Das ist ziemlich cool. Wir können also lokal auf unserem Rechner entwickeln und der ganze Build und Deployment-Prozess wird anhand des devfile’s für uns erledigt. Im Hintergrund wird ein Deployment auf RedHat OpenShift erstellt und die Dateien bei einer Änderung synchronisiert und neu gebaut.
Hier sehen wir das OpenShift Deployment in der Konsole
Schauen wir uns das ganze noch einmal im Pod selbst an. Ich verbinde mich mit dem Terminal zum Pod und gehe in das Source-Verzeichnis:
Wir sehen die letzte Änderung der Binary Datei (also main) war um 10:17. Ich ändere jetzt lokal wieder den Text in der main.go Datei und wie wir sehen können ändern sich die Timestamps der Quelldatei und auch der des Binary.
Das war eine kurze Einführung in devfiles.io was das Setup eines Entwicklungsprojekts wirklich sehr einfach und unkompliziert macht. Dem aufmerksamen Leser ist wahrscheinlich schon aufgefallen, dass im Hintergrund odo.dev verwendet wird, welches ich oben bereits erwähnt habe. Ich werde euch dies im nächsten Techup genauer zeigen.
Devfile Registry
Schauen wir uns als letztes noch die Devfile Registry an. Diese dient dazu, Devfile-Stacks für Kubernetes-Entwicklerwerkzeuge wie odo, Eclipse Che und die OpenShift Developer Console zu speichern und bereitzustellen. Damit können wir also über die Devfile-Registry direkt auf Devfiles zugreifen und diese nutzen.

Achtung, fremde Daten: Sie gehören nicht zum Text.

(** Numbers are read back as they were written, in decimal and where any base may come. *)
Lemma strtoull_number (base n : N) :
  base = 0 \/ base = 10 -> u64_ok n -> strtoull base (number n) = (n, EmptyString).
Proof.
  intros Hb Hn. unfold strtoull. assert (read_number base (number n) = Some (false, n, EmptyString)) as ->.
  { destruct Hb as [->| ->]; [apply read_number_any|].
    pose proof (read_number_decimal n "" eq_refl) as H. by rewrite append_nil_r in H. }
  unfold u64_ok in Hn. destruct (N.ltb_spec (2 ^ 64 - 1) n); [lia|done].
Qed.

Lemma number_neq_empty (n : N) : number n <> EmptyString.
Proof. destruct (number_head n "") as (c & s & E & _). rewrite append_nil_r in E. by rewrite E. Qed.

(** *** Lists of identities *)

(** A text without a comma. *)
Fixpoint no_comma (s : string) : bool :=
  match s with EmptyString => true | String c rest => negb (Ascii.eqb c ",") && no_comma rest end.

Lemma number_no_comma (n : N) : no_comma (number n) = true.
Proof. unfold number. induction (N.to_uint n); cbn; done. Qed.

(** The entries, separated by commas. *)
Fixpoint join_ids (ids : list N) : string :=
  match ids with
  | [] => EmptyString
  | [id] => number id
  | id :: rest => (number id ++ String "," (join_ids rest))%string
  end.

Lemma scan_ids_entry (s rest current : string) (out : list N) :
  no_comma s = true -> scan_ids (s ++ rest) current out = scan_ids rest (current ++ s) out.
Proof.
  revert current. induction s as [|c s IH]; intros current Hs.
  - by rewrite str_app_nil, append_nil_r.
  - cbn [no_comma] in Hs. apply andb_true_iff in Hs as [Hc Hs]. apply negb_true_iff in Hc.
    rewrite str_app_cons. cbn [scan_ids]. rewrite Hc, IH by done. f_equal. by rewrite append_assoc.
Qed.
(* ===== verification/Node.v ===== *)
(** * Node: src/cli/ncf_node_main.cpp

    The coordinator role of the node program: the synthetic topology, the policy and
    the local denials it builds from its arguments, and the steps up to the moment it
    serves.  The listener and the report file are answers of the operating system. *)

From stdpp Require Import gmap.
From Stdlib Require Import Strings.Ascii.
From S2P Require Import Prelude Core Enums Authority Policy Topology Explanation Args.
From S2P Require Import Journal Snapshot Store Fabric FabricInvariant FabricSafety.

Open Scope N_scope.

(** ** The synthetic topology *)

Definition kSyntheticCapacity : N := 100000000000.

(** [for (index = 1; index <= n; ++index)]. *)
Definition indices (n : N) : list N := map N.of_nat (seq 1 (N.to_nat n)).

Definition synthetic_resource (domain index : N) : ResourceRecord :=
  mkResourceRecord index domain 0 0 RkPort 0 kSyntheticCapacity 0.
Definition synthetic_link (index : N) : LinkRecord := mkLinkRecord index index (index + 1) kSyntheticCapacity 10 1.
Definition synthetic_path (resources index : N) : PathRecord :=
  let first := (index - 1) mod resources + 1 in
  let second := index mod resources + 1 in
  mkPathRecord index (first :: (if second =? first then [] else [second])) kSyntheticCapacity
    (path_flag_val PfAlternate).

Definition build_topology (resources paths domain : N) : Result TopologySnapshot :=
  guard (resources =? 0) InvalidArgument "--resources must be positive" (
  guard (kMaxResourcesPerDomain <? resources) LimitExceeded "--resources exceeds the hard bound" (
  let t := mkTopologySnapshot 1 1 1 0 (map (synthetic_resource domain) (indices resources))
             (map synthetic_link (indices (resources - 1))) (map (synthetic_path resources) (indices paths)) 0 in
  Ok (t <| ts_fingerprint := fingerprint_topology t |>))).

(** ** The policy *)

#[export] Instance HysteresisPolicy_settable : Settable HysteresisPolicy :=
  fields! mkHysteresisPolicy < hp_escalate_samples; hp_deescalate_samples; hp_min_dwell_ticks;
    hp_downgrade_margin_ppm; hp_require_all_rules_agree_on_downgrade; hp_apply_dwell_on_escalation >.
#[export] Instance RecoveryPolicy_settable : Settable RecoveryPolicy :=
  fields! mkRecoveryPolicy < rp_enabled; rp_min_improved_samples; rp_allow_single_sample; rp_clear_samples;
    rp_recovering_hold_ticks >.
#[export] Instance PropagationPolicy_settable : Settable PropagationPolicy :=
  fields! mkPropagationPolicy < pp_enabled; pp_max_depth; pp_decay_ppm; pp_max_induced_severity; pp_follow_links;
    pp_follow_paths; pp_min_pressure_ppm >.
#[export] Instance FreshnessPolicy_settable : Settable FreshnessPolicy :=
  fields! mkFreshnessPolicy < fp_default_max_age_ticks; fp_max_future_skew_ticks; fp_heartbeat_refreshes_freshness >.
#[export] Instance ContradictionPolicy_settable : Settable ContradictionPolicy :=
  fields! mkContradictionPolicy < cp_mode; cp_absolute_tolerance; cp_relative_tolerance_ppm;
    cp_min_distinct_publishers; cp_priority_order >.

Dabei entspricht jeder Devfile-Stack einer bestimmten Laufzeit oder einem bestimmten Framework, z. B. Node.js, Quarkus oder Go. Ein Devfile-Stack enthält ausserdem auch noch die devfile.yaml-Datei, ein Logo und auch Outer-Loop-Ressourcen. Diese sorgen dafür das Codeüberprüfungen und Integrationstests ausgeführt werden, die in der Regel durch CI/CD-Pipelines (Continuous Integration/Continuous Delivery) automatisiert werden. Kurz gesagt bieten die Devfile-Stacks Entwicklern eine Vorlagen für den Einstieg in die Entwicklung cloud-nativer Anwendungen.
Fazit
Devfiles ist meiner Meinung nach ein Schritt in die richtige Richtung. Da ich dies bis jetzt aber nur in Testprojekten verwendet habe und auch nicht wirklich im Team damit gearbeitet habe, kann ich es abschliessend noch nicht bewerten. Für meine Tests ist es allerdings ein sehr nützliches Tool, welches die Setup Zeit einer Entwicklungsumgebung wesentlich optimieren kann.